Task details | In the data that follows, find the line with "(* ===== verification/HostLink.v ===== *)"; transcribe it, every later line up to the one with "TuiState PluginRender PluginSystem.", and that line as well, exactly and with no others.

Data extracts |

***

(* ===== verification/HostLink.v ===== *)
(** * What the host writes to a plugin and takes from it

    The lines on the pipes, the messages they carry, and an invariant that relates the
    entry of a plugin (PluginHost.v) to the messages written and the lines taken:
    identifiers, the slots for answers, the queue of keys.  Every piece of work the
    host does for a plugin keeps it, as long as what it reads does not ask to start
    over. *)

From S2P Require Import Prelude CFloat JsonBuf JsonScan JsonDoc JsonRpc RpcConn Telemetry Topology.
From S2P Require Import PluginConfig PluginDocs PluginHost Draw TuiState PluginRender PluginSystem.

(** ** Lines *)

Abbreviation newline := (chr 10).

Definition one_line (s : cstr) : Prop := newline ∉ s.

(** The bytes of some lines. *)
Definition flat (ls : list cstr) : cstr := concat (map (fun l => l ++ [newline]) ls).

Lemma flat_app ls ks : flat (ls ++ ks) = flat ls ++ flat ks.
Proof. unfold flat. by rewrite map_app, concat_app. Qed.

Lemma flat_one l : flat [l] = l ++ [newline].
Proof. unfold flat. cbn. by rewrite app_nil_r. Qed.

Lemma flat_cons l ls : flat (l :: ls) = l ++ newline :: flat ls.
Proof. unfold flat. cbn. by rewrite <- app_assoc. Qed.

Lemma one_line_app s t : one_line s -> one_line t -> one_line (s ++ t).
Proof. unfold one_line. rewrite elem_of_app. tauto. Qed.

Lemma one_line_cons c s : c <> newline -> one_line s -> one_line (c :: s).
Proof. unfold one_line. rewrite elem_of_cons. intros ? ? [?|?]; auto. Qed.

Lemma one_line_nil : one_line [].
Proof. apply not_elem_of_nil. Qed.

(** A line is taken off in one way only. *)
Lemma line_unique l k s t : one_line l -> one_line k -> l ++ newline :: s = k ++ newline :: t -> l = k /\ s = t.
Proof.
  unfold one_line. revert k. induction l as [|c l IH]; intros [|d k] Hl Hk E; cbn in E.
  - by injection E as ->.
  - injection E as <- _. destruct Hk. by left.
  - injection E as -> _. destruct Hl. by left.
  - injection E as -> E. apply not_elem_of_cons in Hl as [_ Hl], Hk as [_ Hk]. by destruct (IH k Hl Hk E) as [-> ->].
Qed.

***

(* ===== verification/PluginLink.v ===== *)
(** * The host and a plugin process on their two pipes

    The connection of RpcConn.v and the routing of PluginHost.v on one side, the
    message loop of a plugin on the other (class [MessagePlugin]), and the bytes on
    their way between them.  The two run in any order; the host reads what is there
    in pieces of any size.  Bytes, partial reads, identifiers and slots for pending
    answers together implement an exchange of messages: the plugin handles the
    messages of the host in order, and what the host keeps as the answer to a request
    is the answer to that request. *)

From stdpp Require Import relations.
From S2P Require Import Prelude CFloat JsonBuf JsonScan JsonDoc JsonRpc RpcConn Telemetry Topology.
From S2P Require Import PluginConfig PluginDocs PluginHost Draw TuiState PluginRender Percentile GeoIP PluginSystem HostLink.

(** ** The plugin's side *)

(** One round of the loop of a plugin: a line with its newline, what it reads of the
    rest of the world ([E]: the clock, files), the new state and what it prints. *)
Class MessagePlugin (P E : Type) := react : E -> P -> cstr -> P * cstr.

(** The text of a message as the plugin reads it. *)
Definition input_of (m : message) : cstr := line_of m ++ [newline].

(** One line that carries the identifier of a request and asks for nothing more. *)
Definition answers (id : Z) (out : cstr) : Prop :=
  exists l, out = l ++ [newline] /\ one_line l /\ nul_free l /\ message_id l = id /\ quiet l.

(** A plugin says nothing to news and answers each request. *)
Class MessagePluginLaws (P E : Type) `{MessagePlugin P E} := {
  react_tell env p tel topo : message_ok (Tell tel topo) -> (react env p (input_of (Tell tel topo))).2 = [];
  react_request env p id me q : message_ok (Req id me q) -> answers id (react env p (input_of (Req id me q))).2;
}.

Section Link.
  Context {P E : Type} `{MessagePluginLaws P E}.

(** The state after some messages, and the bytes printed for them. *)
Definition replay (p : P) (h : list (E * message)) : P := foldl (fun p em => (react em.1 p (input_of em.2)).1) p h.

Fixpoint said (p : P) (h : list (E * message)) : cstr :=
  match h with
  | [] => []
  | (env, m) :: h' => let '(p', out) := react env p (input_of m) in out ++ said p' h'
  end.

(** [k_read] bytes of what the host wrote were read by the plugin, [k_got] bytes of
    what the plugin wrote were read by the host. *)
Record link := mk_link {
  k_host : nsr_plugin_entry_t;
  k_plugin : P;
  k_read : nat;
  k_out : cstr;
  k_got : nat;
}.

***

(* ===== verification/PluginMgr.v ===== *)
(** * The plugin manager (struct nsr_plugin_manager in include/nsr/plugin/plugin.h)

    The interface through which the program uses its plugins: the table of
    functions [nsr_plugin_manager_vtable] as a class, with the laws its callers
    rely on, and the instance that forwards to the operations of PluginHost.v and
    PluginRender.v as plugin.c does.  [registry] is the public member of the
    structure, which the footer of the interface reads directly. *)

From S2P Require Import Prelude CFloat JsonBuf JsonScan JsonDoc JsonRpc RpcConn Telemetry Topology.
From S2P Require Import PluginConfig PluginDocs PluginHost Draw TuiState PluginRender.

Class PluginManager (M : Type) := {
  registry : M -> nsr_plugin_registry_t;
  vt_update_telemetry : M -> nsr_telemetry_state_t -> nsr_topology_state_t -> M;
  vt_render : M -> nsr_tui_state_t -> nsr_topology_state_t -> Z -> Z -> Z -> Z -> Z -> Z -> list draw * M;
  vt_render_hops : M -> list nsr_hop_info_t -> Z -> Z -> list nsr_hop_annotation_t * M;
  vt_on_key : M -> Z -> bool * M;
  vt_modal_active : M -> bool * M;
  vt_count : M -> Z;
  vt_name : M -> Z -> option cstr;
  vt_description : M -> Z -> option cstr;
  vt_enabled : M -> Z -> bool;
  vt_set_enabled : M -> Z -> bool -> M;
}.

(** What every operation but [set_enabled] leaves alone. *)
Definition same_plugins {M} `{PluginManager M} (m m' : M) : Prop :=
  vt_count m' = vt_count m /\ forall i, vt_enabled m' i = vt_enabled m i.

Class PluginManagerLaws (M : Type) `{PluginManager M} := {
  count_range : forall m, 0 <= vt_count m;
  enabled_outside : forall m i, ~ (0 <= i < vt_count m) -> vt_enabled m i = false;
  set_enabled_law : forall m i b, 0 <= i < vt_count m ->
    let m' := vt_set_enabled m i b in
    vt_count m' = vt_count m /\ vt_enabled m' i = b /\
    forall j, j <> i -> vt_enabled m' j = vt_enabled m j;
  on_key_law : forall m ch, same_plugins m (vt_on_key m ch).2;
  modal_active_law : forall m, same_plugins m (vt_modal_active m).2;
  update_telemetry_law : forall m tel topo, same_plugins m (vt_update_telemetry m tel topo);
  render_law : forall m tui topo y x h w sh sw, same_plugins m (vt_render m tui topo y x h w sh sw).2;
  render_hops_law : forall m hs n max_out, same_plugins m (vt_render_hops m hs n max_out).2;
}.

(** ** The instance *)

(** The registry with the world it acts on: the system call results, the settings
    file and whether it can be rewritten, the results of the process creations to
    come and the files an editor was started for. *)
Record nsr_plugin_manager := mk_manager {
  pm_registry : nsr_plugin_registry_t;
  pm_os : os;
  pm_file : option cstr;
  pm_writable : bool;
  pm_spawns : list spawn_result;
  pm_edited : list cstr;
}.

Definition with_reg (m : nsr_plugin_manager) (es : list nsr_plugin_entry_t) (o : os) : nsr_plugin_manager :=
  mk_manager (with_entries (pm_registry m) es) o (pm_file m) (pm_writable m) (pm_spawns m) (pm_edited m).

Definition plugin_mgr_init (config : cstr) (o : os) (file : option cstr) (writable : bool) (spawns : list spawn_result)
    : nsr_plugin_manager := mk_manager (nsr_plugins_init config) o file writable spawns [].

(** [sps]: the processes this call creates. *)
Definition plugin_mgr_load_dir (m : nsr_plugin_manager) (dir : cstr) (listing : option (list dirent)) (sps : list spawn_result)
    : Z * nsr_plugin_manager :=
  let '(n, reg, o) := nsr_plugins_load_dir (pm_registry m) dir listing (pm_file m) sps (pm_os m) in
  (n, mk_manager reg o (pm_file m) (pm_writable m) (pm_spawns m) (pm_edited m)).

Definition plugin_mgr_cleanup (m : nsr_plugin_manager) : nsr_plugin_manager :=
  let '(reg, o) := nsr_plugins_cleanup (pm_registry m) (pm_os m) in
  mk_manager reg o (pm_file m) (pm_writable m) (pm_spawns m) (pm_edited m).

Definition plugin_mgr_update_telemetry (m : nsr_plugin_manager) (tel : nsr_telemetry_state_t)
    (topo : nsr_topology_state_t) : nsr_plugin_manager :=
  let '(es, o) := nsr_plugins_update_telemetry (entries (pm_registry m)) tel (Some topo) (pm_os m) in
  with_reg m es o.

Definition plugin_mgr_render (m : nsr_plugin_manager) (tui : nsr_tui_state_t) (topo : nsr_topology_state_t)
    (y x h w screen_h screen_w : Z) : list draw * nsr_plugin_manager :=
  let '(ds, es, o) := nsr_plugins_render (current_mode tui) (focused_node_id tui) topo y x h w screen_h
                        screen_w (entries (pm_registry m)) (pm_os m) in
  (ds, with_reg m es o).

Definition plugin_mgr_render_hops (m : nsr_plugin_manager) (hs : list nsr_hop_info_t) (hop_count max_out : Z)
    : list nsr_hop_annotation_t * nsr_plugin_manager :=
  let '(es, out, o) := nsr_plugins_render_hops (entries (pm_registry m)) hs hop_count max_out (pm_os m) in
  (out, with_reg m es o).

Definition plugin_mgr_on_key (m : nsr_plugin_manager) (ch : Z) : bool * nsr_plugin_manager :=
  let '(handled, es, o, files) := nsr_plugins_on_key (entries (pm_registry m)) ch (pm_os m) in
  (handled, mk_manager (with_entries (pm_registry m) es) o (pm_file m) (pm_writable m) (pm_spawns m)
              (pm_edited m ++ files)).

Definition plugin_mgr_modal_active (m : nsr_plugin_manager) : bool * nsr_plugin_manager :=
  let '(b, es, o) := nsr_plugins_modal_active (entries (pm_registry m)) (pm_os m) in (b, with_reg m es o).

***

Response area |
(* ===== verification/HostLink.v ===== *)
(** * What the host writes to a plugin and takes from it

    The lines on the pipes, the messages they carry, and an invariant that relates the
    entry of a plugin (PluginHost.v) to the messages written and the lines taken:
    identifiers, the slots for answers, the queue of keys.  Every piece of work the
    host does for a plugin keeps it, as long as what it reads does not ask to start
    over. *)

From S2P Require Import Prelude CFloat JsonBuf JsonScan JsonDoc JsonRpc RpcConn Telemetry Topology.
From S2P Require Import PluginConfig PluginDocs PluginHost Draw TuiState PluginRender PluginSystem.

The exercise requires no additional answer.